The separation of asylums from the rest of the population is obvious: most lie in rural locations a few miles from the cities they were built to serve.  Arguably that provided a peaceful context for the patients, ample room to expand the buildings, and for the patients to exercise in – and possibly some reassurance for the “man and woman in the street” that the disturbed patients posed little risk to their orderly lives.  Little do many realise that sanity is not a given, and that the line between sanity and insanity is not black and white, but a fuzzy one across which many of us drift at some point, whether through sorrow, anger or confusion.  As with most things in life, you show far more sympathy towards a condition if someone you know has been touched by it.

Some Victorian-era asylums, such as Gartloch outside Glasgow, were imposingly gothic in atmosphere (with a small “g”), and are guaranteed to trigger thoughts of institutional architecture.  The dark brooding towers cast the long shadow of The System over both patients and staff, and are inescapable from anywhere on site.  However, by the time the Edwardians had developed the asylum, they concluded that the “pavillion” or “colony” plan, which split a single echelon-plan building down into smaller ward blocks, was more sympathetic to the patients.  Likewise, the grounds they laid out around the newer asylums, such as Talgarth in the Black Mountains, or St Mary’s outside Newcastle, were on a more humane scale and were not surrounded by high walls.

Today, many of these old institutions have closed, as a result of the “Care in the Community” programme – and I find it telling that the buildings have come to take on their own Ganzfeld characteristics.  Like the Surrealists’ hobby of “automatic writing”, the Ganzfeld procedure offers scope to discern faint signals amongst the noise of architectural sub-conscious, perhaps creating something new from a real or imaginary cue.  It also harks back to Edison’s attempts to hear the voices of the dead via the radio, his optimistic hope that new technology might reveal hidden worlds.  While the buildings stand empty, awaiting redevelopment or demolition, they have lost part of their personality, and become an empty vessel into which we can read different things.

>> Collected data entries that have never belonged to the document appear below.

(** The whole loop, from a calm pool to a calm pool. *)
Lemma execute_from_calm todo attempt m t b h c o c' :
  calm (pool_size_ c) (pool_ c) →
  execute_from todo attempt m t b h c = (o, c') →
  calm (pool_size_ c') (pool_ c') ∧ pool_size_ c' = pool_size_ c ∧
  length (slots (pool_ c')) ≤ Nat.max 1 (length (slots (pool_ c))) ∧ ∀ f, o ≠ Crash f.
Proof using NL.
  revert attempt c. induction todo as [|todo IH]; intros attempt c Hc; simpl.
  { intros [= <- <-]. split_and!; [done | done | lia | done]. }
  destruct (acquire_calm c Hc) as (oa & c1 & -> & Hn1 & _ & Hl1 & Hst).
  destruct oa as [id|e|f]; [| |done].
  2:{ intros [= <- <-]. rewrite Hn1. split_and!; [done | done | done | done]. }
  destruct (do_request id m t b h c1) as [o2 c2] eqn:Hr.
  apply do_request_frame in Hr as (Hp2 & Hn2 & _ & Hf2).
  assert (Hrel : ∀ keep, calm (pool_size_ (release id keep c2)) (pool_ (release id keep c2)) ∧
            pool_size_ (release id keep c2) = pool_size_ c ∧
            length (slots (pool_ (release id keep c2))) ≤ Nat.max 1 (length (slots (pool_ c)))).
  { intros keep. unfold release. simpl. rewrite Hn2, Hn1, Hp2.
    split_and!; [by apply release_busy | done |].
    pose proof (release_length (pool_size_ c) id keep (pool_ c1)). lia. }
  destruct o2 as [resp|e|f]; [|destruct e|by destruct (Hf2 f)];
    try (intros [= <- <-]; destruct (Hrel false) as (? & ? & ?); by split_and!).
  - intros [= <- <-]. destruct (Hrel (res_keep_alive resp)) as (? & ? & ?). by split_and!.
  - destruct (Hrel false) as (Hc3 & Hn3 & Hl3). case_match.
    + intros [= <- <-]. by split_and!.
    + intros Hex. destruct (IH _ _ Hc3 Hex) as (? & ? & ? & ?). split_and!; [done | congruence | lia | done].
Qed.

(** A caller that waits for each response before the next request. *)
Definition job : Type := verb * string * string * Params.

Fixpoint run_jobs (jobs : list job) (c : client) : list (outcome exn HttpResponse) * client :=
  match jobs with
  | [] => ([], c)
  | (m, t, b, h) :: jobs =>
      let '(o, c1) := execute m t b h c in
      let '(os, c2) := run_jobs jobs c1 in (o :: os, c2)
  end.
Lemma step_total s e s' :
  counted s → step s e s' → Tasks.crashed (sys s') = false →
  if spawns e then total s' = total s + 7 else total s' < total s.
Proof.
  intros Hc Hst Hcr. unfold step, exec in Hst.
  assert (Hev : ∀ te i s1 sa, Tasks.actor te = Some i → Tasks.exec_event pool_size te (sys s) = Some s1 →
    Tasks.crashed s1 = false → sys sa = sys s → phases sa = phases s → total (with_sys i s1 sa) < total s).
  { intros te i s1 sa Ha He Hc1 Hsys Hph.
    destruct (event_task te i _ _ Ha He Hc1) as [(t & _ & Ht & _) _]. destruct (counted_phase _ _ _ Hc Ht) as [ph Hp].
    destruct (event_weight te i _ _ t ph Ha He Hc1 Ht) as (t' & Hts & Hlt); [by apply (co_task _ Hc _ _ _ Ht Hp)|].
    assert (Hl : Tasks.tasks s1 !! i = Some t') by (rewrite Hts; apply list_lookup_insert_eq; by eapply lookup_lt_Some).
    pose proof (total_update s (with_sys i s1 sa) i t t' ph (enter (Some t')) Ht Hp Hts) as Htot.
    rewrite weight_enter in Htot. simpl in Htot. rewrite Hl, Hph in Htot. specialize (Htot eq_refl). lia. }
  destruct e as [te|i|i keep|i tr re]; simpl.
  - destruct te as [|i|i|i| | |]; try done; destruct (Tasks.exec_event _ _ (sys s)) as [s1|] eqn:He; try done;
      injection Hst as <-.
    2-4: eapply (Hev _ i s1 s); [|exact He | exact Hcr | done | done]; done.
    unfold Tasks.exec_event in He. destruct (Tasks.crashed (sys s)); [done|]. injection He as <-. unfold total. simpl.
    rewrite zip_with_app by (symmetry; apply (co_len _ Hc)). rewrite sum_list_with_app. simpl. lia.
  - destruct (Tasks.crashed (sys s)); [done|]. destruct (Tasks.tasks (sys s) !! i) as [[| |a id w|]|] eqn:Ht; try done.
    destruct (phases s !! i) as [[]|] eqn:Hp; try done. case_match; injection Hst as <-; [|done].
    match goal with |- total ?x < _ => pose proof (total_update s x i _ (Tasks.Requesting a id w) _ Reading Ht Hp) as Htot end.
    simpl in Htot. rewrite list_insert_id in Htot by done. specialize (Htot eq_refl eq_refl). lia.
  - destruct (Tasks.tasks (sys s) !! i) as [[| |a id w|]|] eqn:Ht; try done.
    destruct (phases s !! i) as [[]|] eqn:Hp; try done. destruct (line id s) as [|j rest]; [done|].
    destruct (Tasks.exec_event _ _ _) as [s1|] eqn:He; [|done]. simpl in Hst.
    destruct (Tasks.crashed s1) eqn:Hc1; injection Hst as <-; [simpl in Hcr; congruence|].
    destruct (event_weight (Tasks.Response i keep) i _ _ _ Reading eq_refl He Hc1 Ht) as (t' & Hts & Hlt); [by apply (co_task _ Hc _ _ _ Ht Hp)|].
    match goal with |- total ?x < _ => pose proof (total_update s x i _ t' _ Outside Ht Hp Hts eq_refl) as Htot end.
    assert (weight t' Outside = weight t' Writing) by by destruct t'. lia.
  - destruct (Tasks.tasks (sys s) !! i) as [[| |a id w|]|] eqn:Ht; try done.
    destruct (phases s !! i) as [ph|] eqn:Hp; try done. destruct (Tasks.exec_event _ _ _) as [s1|] eqn:He; [|done].
    injection Hst as <-. eapply (Hev _ i s1); [|exact He | exact Hcr | |]; [by destruct tr | by destruct (re && _)..].
Qed.

(** What can always happen to a task that is not done. *)
Definition next_event (i : nat) (t : Tasks.task) : event :=
  match t with
  | Tasks.Starting => Pooled (Tasks.Run i)
  | Tasks.Connecting _ _ _ _ => Pooled (Tasks.ConnectError i)
  | _ => Failed i true false
  end.

Lemma live_steps s i t :
  counted s → Tasks.crashed (sys s) = false → Tasks.tasks (sys s) !! i = Some t → live t = true →
  ∃ s', step s (next_event i t) s'.
Proof.
  intros Hc Hcr Ht Hl. destruct (counted_phase _ _ _ Hc Ht) as [ph Hp]. unfold step.
  destruct t as [|a id r fr|a id w|]; try done; simpl; unfold Tasks.exec_event; rewrite Hcr, Ht.
  - by eexists.
  - destruct fr; [destruct (slots _)|]; by eexists.
  - rewrite Hp. simpl. destruct (negb w || (a =? 1)); by eexists.
Qed.

End exchange.

(** Four requests on a fresh client, one of whose connections the server closes while
    another is being opened: erasing it shifts the vector under the reference that
    acquire_connection holds, the request sends over a connection that is in use, and
    the two requests on it get each other's answers. *)
Theorem responses_crossed :
  ∃ s, run (step 4) init
    ([Pooled Tasks.Spawn; Pooled Tasks.Spawn; Pooled Tasks.Spawn; Pooled Tasks.Spawn;
      Pooled (Tasks.Run 0); Pooled (Tasks.ConnectDone 0); Wrote 0;
      Pooled (Tasks.Run 1); Pooled (Tasks.ConnectDone 1); Wrote 1;
      Pooled (Tasks.Run 2); Pooled (Tasks.Run 3); Pooled (Tasks.ConnectDone 3); Wrote 3;
      Answered 0 false; Pooled (Tasks.ConnectDone 2); Wrote 2;
      Answered 2 true; Answered 3 true; Answered 1 true]) s ∧
    answers s = [(0, 0); (2, 3); (3, 2); (1, 1)] ∧ Tasks.crashed (sys s) = false ∧
    Tasks.tasks (sys s) = replicate 4 (Tasks.Finished true).
Proof. eexists. split; [apply exchange_all_run; vm_compute; reflexivity | by vm_compute]. Qed.
End Exchange.

(** ** Example: overlapping requests *)
Module ExchangeWitness.
Import Exchange TasksWitness.

Fixpoint exec_quiet (n : nat) (es : list event) (s : state) : option state :=
  match es with
  | [] => Some s
  | e :: es =>
      match exec n e s with
      | Some s' =>
          if match te ← pool_event e; Tasks.actor te with
             | Some i => undisturbedb (Tasks.pool (sys s)) (Tasks.pool (sys s')) (Tasks.tasks (sys s)) i
             | None => true
             end
          then exec_quiet n es s' else None
      | None => None
      end
  end.

Lemma exchange_quiet_run n es s s' : exec_quiet n es s = Some s' → run (quiet_step n) s es s'.
Proof.
  revert s. induction es as [|e es IH]; intros s; simpl; [intros [= ->]; constructor|].
  destruct (exec n e s) as [s1|] eqn:He; [|done].
  destruct (match te ← pool_event e; Tasks.actor te with Some i => _ | None => true end) eqn:Hq; [|done]. intros H.
  eapply run_cons; [|by apply IH]. split; [exact He|].
  intros te i Hte Hi. rewrite Hte in Hq. simpl in Hq. rewrite Hi in Hq. by apply undisturbedb_spec.
Qed.

(** Two requests on connections of their own; the second connection is
    then reset under a third request, which is retried on the first. *)
Definition overlapping : list event :=
  [Pooled Tasks.Spawn; Pooled Tasks.Spawn; Pooled Tasks.Spawn;
   Pooled (Tasks.Run 0); Pooled (Tasks.ConnectDone 0); Wrote 0;
   Pooled (Tasks.Run 1); Pooled (Tasks.ConnectDone 1); Wrote 1;
   Answered 1 true; Answered 0 true; Pooled (Tasks.Run 2); Wrote 2; Failed 2 true false; Wrote 2; Answered 2 true].

Lemma responses_matched_witness :
  ∃ s, run (quiet_step 4) init overlapping s ∧ length (answers s) = 3 ∧ ∀ i j, (i, j) ∈ answers s → i = j.
Proof.
  destruct (exec_quiet 4 overlapping init) as [s|] eqn:Hs; [|vm_compute in Hs; discriminate].
  apply exchange_quiet_run in Hs as Hr. exists s. split; [done|]. split.
  - vm_compute in Hs. by injection Hs as <-.
  - exact (proj1 (responses_matched 4 overlapping s Hr)).
Defined.

(** The request sent twice is counted twice and answered once. *)
Lemma requests_answered_once_witness :
  ∃ s, run (step 4) init overlapping s ∧ wire s = [0; 1; 2; 2] ∧ got 2 s = 1.
Proof.
  destruct (exec_all 4 overlapping init) as [s|] eqn:Hs; [|vm_compute in Hs; discriminate].
  apply exchange_all_run in Hs as Hr. exists s. split; [done|].
  destruct (requests_answered_once 4 overlapping s 2 Hr) as [_ ->].
  vm_compute in Hs. by injection Hs as <-.
Defined.

End ExchangeWitness.
(* ===== verification/Executors.v ===== *)
(** * Threads, executors and coroutines of the REST transport

    How the blocking and asynchronous methods of
    src/rest/detail/http_client.cpp meet on threads: [HttpClient] owns an
    io_context with one thread; async_get, async_post and async_del spawn
    [Impl::execute] on it and await it from whatever executor the caller's
    coroutine runs on; get, post and del spawn such a coroutine with
    use_future and block on the future, as does [sync_await] of
    http_client_sync.hpp.  A coroutine is a tree of what it does between
    its suspension points; [Impl::execute] is any coroutine that accesses
    the members of [Impl] and awaits I/O.  Contexts are driven by threads
    that are inside run().  examples/async_market_data_example.cpp is one
    such program. *)

From S2P Require Import Prelude Errors.
Local Open Scope nat_scope.

Module Exe.
Definition ctx : Type := nat.

Section exe.
(** The members of [HttpClient::Impl], the results of I/O operations and
    the values of coroutines. *)
Context {M IO R : Type}.

Inductive prog : Type :=
| PDone (r : R)                                        (* co_return r, or an exception *)
| PAccess (upd : M → M) (k : M → prog)                 (* code working on Impl's members *)
| PAwait (k : IO → prog)                               (* co_await of an I/O operation *)
| PCall (x : ctx) (p : prog) (k : R → prog)            (* co_await co_spawn(x, p, use_awaitable) *)
| PSpawn (x : ctx) (p : prog) (k : nat → prog)         (* co_spawn(x, p, use_future) *)
| PGet (f : nat) (k : R → prog).                       (* f.get() *)

(** What the end of a coroutine does: resume the awaiting one on its own
    executor, or complete a future. *)
Inductive target : Type :=
| TNone
| TFut (f : nat)
| TCont (x : ctx) (k : R → prog) (tg : target).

By listening closely, perhaps the developers and architects can sense what to keep, what could be incorporated into the new, and which parts of the troubled past could be jettisoned.  It is one thing to convert a T.B. Sanatorium into flats, once you’re convinced that the germ has been sterilised and drugged out of existence; it’s something quite different to break all the associations these asylums have, for their former patients and staff.  While they are standing empty, the old asylums are peaceful places, and the best of them are the rural ones like Talgarth or St Mary’s.  The untended landscaping has begun to close in on itself, cloistering the buildings in bushes and trees; birds and foxes slip in through the gaps and cracks which have opened up in the walls.  They have lost any associations of menace they may once have had.

Without access to vast numbers of NHS files (which, due to patient confidentiality, the authorities have become very possessive of – rather than the old laissez-faire approach of dumping un-shredded paperwork into skips as allegedly happened years ago) it’s difficult to tell which asylums carried out which therapies – but most used powerful psycho-active drugs, many tried seclusion rooms and padded cells as a restraint for violent patients, and some experimented with ECT.  There is little trace remaining of those once the NHS leaves the building; but it’s still easy to close your eyes and experience the Ganzfeld.  A deserted asylum is, paradoxically, one of few places where you might find peace – partly because it’s empty, but also because each building is straining to make out the faint signal which will determine its future.


For a more systematic discussion of asylums and their development, have a look at the County Asylums website, and for a beautifully elegiac description of these institutions in their current state, I recommend taking the time to read Mechanised, which is one of the very best of the sites devoted to the subject.  Neither website was produced by an architectural writer, and they are all the better for that.